One witness said that the Australian, although terribly wounded, lay conscious on the ground, weeping beside his dead friend. A doctor at the Casbah hospital said his wound needed immediate surgery.

Western journalists in Algeria, like those covering all wars, make easy, inviting targets. Without these foreign correspondents, the world would have known little of the desert prison camps in which thousands of Islamic Salvation Front supporters are imprisoned.

For this they have been savagely rewarded. Asked why a journalist should have been murdered, a well-known FIS sympathiser told me: 'There are several groups and some of them do things that are incomprehensible.' This was said with passion but without any gesture of remorse.

There are at least two armed Islamic groups active in Algeria, one of which has been specifically instructed to kill any foreigners.

Mr Quemener, a tough and experienced cameraman, was the 28th Westerner to die in the past four months. He arrived in Algeria last week to cover the abortive 'national unity conference' and subsequent installation of General Mohamed Zeroual as President - whose message of hope may have been the assassins' real target.
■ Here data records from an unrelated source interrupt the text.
(* ===== verification/Mail.v ===== *)
(** * The email sender ([internal/mail/mail.go])

    An installation's settings and how a configure call completes them,
    the text of an invitation, and the two requests that send it: one for
    an access token, which is kept until it is about to expire, and one
    that carries the message. *)

From S2P Require Import Prelude GoStrings Float64 Encoding Canon Json Sql GoJson Rbac Model World Checkpoints Workflow Tokens Requests.
Local Open Scope Z_scope.

Record Settings := mkSettings {
  ms_TenantID : string;
  ms_ClientID : string;
  ms_ClientSecret : string;
  ms_Sender : string;
  ms_BaseURL : string;
  ms_Office : string;
  ms_Organisation : string;
  ms_SignInMethod : string;
  ms_SupportEmail : string;
  ms_Production : bool;
}.
#[export] Instance Settings_eq_dec : EqDecision Settings.
Proof. solve_decision. Defined.
Definition no_settings : Settings := mkSettings "" "" "" "" "" "" "" "" "" false.

(** What lies outside: the clock in nanoseconds and the answers to POST
    requests ([None]: not reached), each by the number of the reading or
    request; the address grammar of [net/mail] (address and display name);
    the template engine and the entities of HTML. *)
Class Outbox := {
  mail_ns : nat -> Z;
  http_post : nat -> string -> list (string * string) -> string -> option (Z * string);
  ParseAddress : string -> option (string * string);
  template_execute : string -> object -> res string;
  html_Unescape : string -> string;
}.

Definition first (a b : string) : string := if String.eqb a "" then b else a.
(** [Settings.Merge]: [s] over what is held. *)
Definition Merge (s held : Settings) : Settings :=
  mkSettings (first (ms_TenantID s) (ms_TenantID held)) (first (ms_ClientID s) (ms_ClientID held))
    (first (ms_ClientSecret s) (ms_ClientSecret held)) (first (ms_Sender s) (ms_Sender held))
    (first (ms_BaseURL s) (ms_BaseURL held)) (first (ms_Office s) (ms_Office held))
    (first (ms_Organisation s) (ms_Organisation held)) (first (ms_SignInMethod s) (ms_SignInMethod held))
    (first (ms_SupportEmail s) (ms_SupportEmail held)) (ms_Production s || ms_Production held).

Record Invitation := mkInvitation {
  ml_To : string;
  ml_Name : string;
  ml_Organisation : string;
  ml_RoleTitle : string;
  ml_RoleSummary : string;
  ml_Link : string;
  ml_ExpiresAt : Z;
  ml_Reminder : bool;
}.
(** A [Mailer]: its settings and template, and the token it keeps. *)
Record Mailer := mkMailer {
  mr_settings : Settings;
  mr_invitation : string;
  mr_token : string;
  mr_expires : Z;
  mr_tick : nat;
}.

(** ** Text *)

(** The subject: what the first [<title>] of a page holds. *)
Fixpoint index_text (s p : string) : option nat :=
  if HasPrefix s p then Some 0%nat
  else match s with EmptyString => None | String _ s => S <$> index_text s p end.
Definition page_title (page : string) : option string :=
  i ← index_text page "<title>";
  let rest := str_drop (i + 7) page in
  j ← index_text rest "</title>"; Some (str_take j rest).

(** [time.Format("2 January 2006")]. *)
Definition month_name (m : Z) : string :=
  nth (Z.to_nat (m - 1)) ["January"; "February"; "March"; "April"; "May"; "June"; "July"; "August"; "September";
                          "October"; "November"; "December"] "".
Definition format_long_date (t : Z) : string :=
  let '(y, m, d) := civil_of_days (t / 86400) in itoa d +:+ " " +:+ month_name m +:+ " " +:+ pad 4 (itoa y).

(** [url.PathEscape] and [url.QueryEscape]. *)
Definition hex_upper (n : Z) : ascii := if n <? 10 then Z_byte (48 + n) else Z_byte (55 + n).
Definition unreserved (a : ascii) : bool :=
  let c := byte_Z a in
  ((97 <=? c) && (c <=? 122)) || ((65 <=? c) && (c <=? 90)) || ((48 <=? c) && (c <=? 57))
  || existsb (Ascii.eqb a) ["-"; "_"; "."; "~"]%char.
Fixpoint escape (query : bool) (s : string) : string :=
  match s with
  | EmptyString => ""
  | String a s =>
      let rest := escape query s in
      if unreserved a || (negb query && existsb (Ascii.eqb a) ["$"; "&"; "+"; ":"; "="; "@"]%char) then String a rest
      else if query && Ascii.eqb a " " then String "+" rest
      else String "%" (String (hex_upper (byte_Z a / 16)) (String (hex_upper (byte_Z a mod 16)) rest))
  end.
Definition PathEscape := escape false.
Definition QueryEscape := escape true.
(** [url.Values.Encode] of single values, in key order. *)
Definition form_encode (form : list (string * string)) : string :=
  Join (map (fun kv => QueryEscape kv.1 +:+ "=" +:+ QueryEscape kv.2) form) "&".

Section mail.
Context `{Outbox}.

(** ** Settings *)

Definition plainAddress (s : string) : bool :=
  match ParseAddress s with Some (address, name) => String.eqb address s && String.eqb name "" | None => false end.
Definition ValidAddress (s : string) : bool := (len s <=? 254) && plainAddress s.
Definition Validate (s : Settings) : res unit :=
  if String.eqb (ms_TenantID s) "" || String.eqb (ms_ClientID s) "" || String.eqb (ms_ClientSecret s) ""
  then Err (Errorf "mail: tenant_id, client_id and client_secret are all needed" [])
  else if negb (plainAddress (ms_Sender s)) then Err (Errorf "mail: sender must be an email address" [])
  else refuse_if (negb (HasPrefix (ms_BaseURL s) "https://")) (Errorf "mail: base_url must be https" []).

(** [mail.New], of the template file as it was read. *)
Definition New (s : Settings) (template : res string) : res Mailer :=
  _ ← Validate s;
  match template with
  | Err e => Err (Wrapf "mail: %w" [] e)
  | Ok t => Ok (mkMailer s t "" 0 0)
  end.

(** ** An invitation *)

Definition page_values (s : Settings) (inv : Invitation) : object :=
  let base := TrimRight1 "/" (ms_BaseURL s) in
  [("BaseURL", VStr base); ("AcceptURL", VStr (base +:+ ml_Link inv)); ("RecipientName", VStr (ml_Name inv));
   ("InvitedBy", VStr (ms_Office s)); ("RoleTitle", VStr (ml_RoleTitle inv)); ("RoleSummary", VStr (ml_RoleSummary inv));
   ("OrganisationName", VStr (first (ml_Organisation inv) (ms_Organisation s))); ("OrganisationAdmin", VBool false);
   ("SignInMethod", VStr (ms_SignInMethod s)); ("SupportEmail", VStr (ms_SupportEmail s));
   ("ExpiresOn", VStr (format_long_date (ml_ExpiresAt inv))); ("Reminder", VBool (ml_Reminder inv));
   ("TestNotice", VBool (negb (ms_Production s)))].
Definition render_page (m : Mailer) (inv : Invitation) : res (string * string) :=
  match template_execute (mr_invitation m) (page_values (mr_settings m) inv) with
  | Err e => Err (Wrapf "mail: %w" [] e)
  | Ok page =>
      match page_title page with
      | None => Err (Errorf "mail: the invitation template has no title" [])
      | Some title => Ok (html_Unescape (TrimSpace title), page)
      end
  end.

(** ** The two requests *)

Definition step_clock (m : Mailer) : Mailer := mkMailer (mr_settings m) (mr_invitation m) (mr_token m) (mr_expires m) (S (mr_tick m)).
Definition keep_token (token : string) (expires : Z) (m : Mailer) : Mailer :=
  mkMailer (mr_settings m) (mr_invitation m) token expires (mr_tick m).
Definition token_form (s : Settings) : string :=
  form_encode [("client_id", ms_ClientID s); ("client_secret", ms_ClientSecret s); ("grant_type", "client_credentials");
               ("scope", "https://graph.microsoft.com/.default")].
Definition token_answer (answer : string) : res (string * Z) :=
  match read_document [("access_token", KString); ("expires_in", KInt); ("error", KString)] (limited (2 ^ 20) answer) with
  | Err _ => Err (Errorf "mail: the Microsoft sign-in gave an unreadable answer" [])
  | Ok b =>
      if String.eqb (str_field b "access_token") ""
      then Err (Errorf "mail: the Microsoft sign-in refused the app registration: %s" [str_field b "error"])
      else Ok (str_field b "access_token", int_field b "expires_in")
  end.
Definition ask_token (m : Mailer) : res string * Mailer :=
  let url := "https://login.microsoftonline.com/" +:+ PathEscape (ms_TenantID (mr_settings m)) +:+ "/oauth2/v2.0/token" in
  match http_post (mr_tick m) url [("Content-Type", "application/x-www-form-urlencoded")] (token_form (mr_settings m)) with
  | None => (Err (Errorf "mail: the Microsoft sign-in could not be reached" []), step_clock m)
  | Some (_, answer) =>
      match token_answer answer with
      | Err e => (Err e, step_clock m)
      | Ok (token, seconds) =>
          let now := mail_ns (S (mr_tick m)) in
          (Ok token, keep_token token (now + to_int64 (to_int64 (seconds - 60) * 10 ^ 9)) (step_clock (step_clock m)))
      end
  end.
Definition accessToken (m : Mailer) : res string * Mailer :=
  if String.eqb (mr_token m) "" then ask_token m
  else if mail_ns (mr_tick m) <? mr_expires m then (Ok (mr_token m), step_clock m)
  else ask_token (step_clock m).

(** The error's code of a refusal, when its body can be read; what is of
    the wrong type is passed over. *)
Definition error_members (ms : list (string * value)) : object :=
  ms ≫= (fun kv => match kv.2 with VObj m => if String.eqb (fold_name kv.1) "error" then m else [] | _ => [] end).
Definition graphCode (answer : string) : string :=
  match (ms ← first_object (limited (2 ^ 16) answer); fill_known false [("code", KString)] (error_members ms) ∅) with
  | Ok b => str_field b "code"
  | Err _ => ""
  end.
Definition message_of (to subject page : string) : value :=
  VObj [("message", VObj [("body", VObj [("content", VStr page); ("contentType", VStr "HTML")]);
                          ("subject", VStr subject);
                          ("toRecipients", VArr [VObj [("emailAddress", VObj [("address", VStr to)])]])]);
        ("saveToSentItems", VBool false)].
Definition send (to subject page : string) (m : Mailer) : res unit * Mailer :=
  match accessToken m with
  | (Err e, m) => (Err e, m)
  | (Ok token, m) =>
      match go_json (message_of to subject page) with
      | Err e => (Err e, m)
      | Ok payload =>
          let url := "https://graph.microsoft.com/v1.0/users/" +:+ PathEscape (ms_Sender (mr_settings m)) +:+ "/sendMail" in
          (match http_post (mr_tick m) url [("Authorization", "Bearer " +:+ token); ("Content-Type", "application/json")] payload with
           | None => Err (Errorf "mail: Microsoft Graph could not be reached" [])
           | Some (status, answer) =>
               if status =? 202 then Ok tt
               else Err (Errorf "mail: Microsoft Graph refused the message: %d %s" [itoa status; graphCode answer])
           end, step_clock m)
      end
  end.
Definition SendInvitation (inv : Invitation) (m : Mailer) : res unit * Mailer :=
  if negb (ValidAddress (ml_To inv)) then (Err (Errorf "mail: not a usable address" []), m)
  else match render_page m inv with
       | Err e => (Err e, m)
       | Ok (subject, page) => send (ml_To inv) subject page m
       end.

(** ** Facts *)

(** A call that names nothing keeps what is held, and what a call names it
    sets: completing settings over several calls never loses a field. *)
Lemma first_idem a b : first (first a b) b = first a b.
Proof. unfold first. destruct (String.eqb a "") eqn:E; [by destruct (String.eqb b "")|by rewrite E]. Qed.
Lemma Merge_held held : Merge no_settings held = held.
Proof. by destruct held. Qed.
Lemma Merge_again s held : Merge s (Merge s held) = Merge s held.
Proof.
  unfold Merge; cbn. f_equal; try (unfold first; case_match; done). by destruct (ms_Production s).
Qed.

(** A token that has not expired is used again: no request is made for it,
    and the mailer keeps it. *)
Lemma token_kept m : mr_token m <> "" -> mail_ns (mr_tick m) < mr_expires m -> accessToken m = (Ok (mr_token m), step_clock m).
Proof. intros Ht%String.eqb_neq Hc%Z.ltb_lt. unfold accessToken. by rewrite Ht, Hc. Qed.

(** Nothing is asked of the network for an address that is not one. *)
Lemma refused_address inv m : ValidAddress (ml_To inv) = false -> exists e, SendInvitation inv m = (Err e, m).
Proof. intros Hv. unfold SendInvitation. rewrite Hv. by eexists. Qed.
End mail.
A tall man with clear blue eyes and short black hair, he was in high spirits when I travelled back to Algiers with him on Monday from Zeralda, mischievously responding to my wicked suggestion that photographers were 'snappers'. 'So have you British folk decided to interest yourselves in Algeria at last?' he asked.

I saw him yesterday morning when he gave me a cheerful bonjour on his way out of the El- Djezair hotel, the old French St Georges, which is the favourite hostelry of the French press corps.

The Algerian taxi driver who took him to the Casbah could be found crying in the forecourt of the hotel yesterday afternoon.

He had tried to dissuade the two journalists from entering the Casbah and then - when they insisted - told them to stay no more than half an hour. They had been in the area for two and a half hours, he said, when they were shot.

The Casbah is a much brutalised place, a centre of nationalist resistance to French rule during the 1954-62 war and, most recently, a focus for Islamic opposition to the Algerian government. Policemen will no longer venture into its streets.

Last year, French-trained Algerian paratroopers attacked a house in the Casbah with rocket-propelled grenades. When I reached the scene, I discovered that everyone in the building had been burnt to death.

While this may provide a social background to yesterday's tragedy, it is, of course, no excuse for the murder of a journalist who was just doing his dangerous and often lonely job.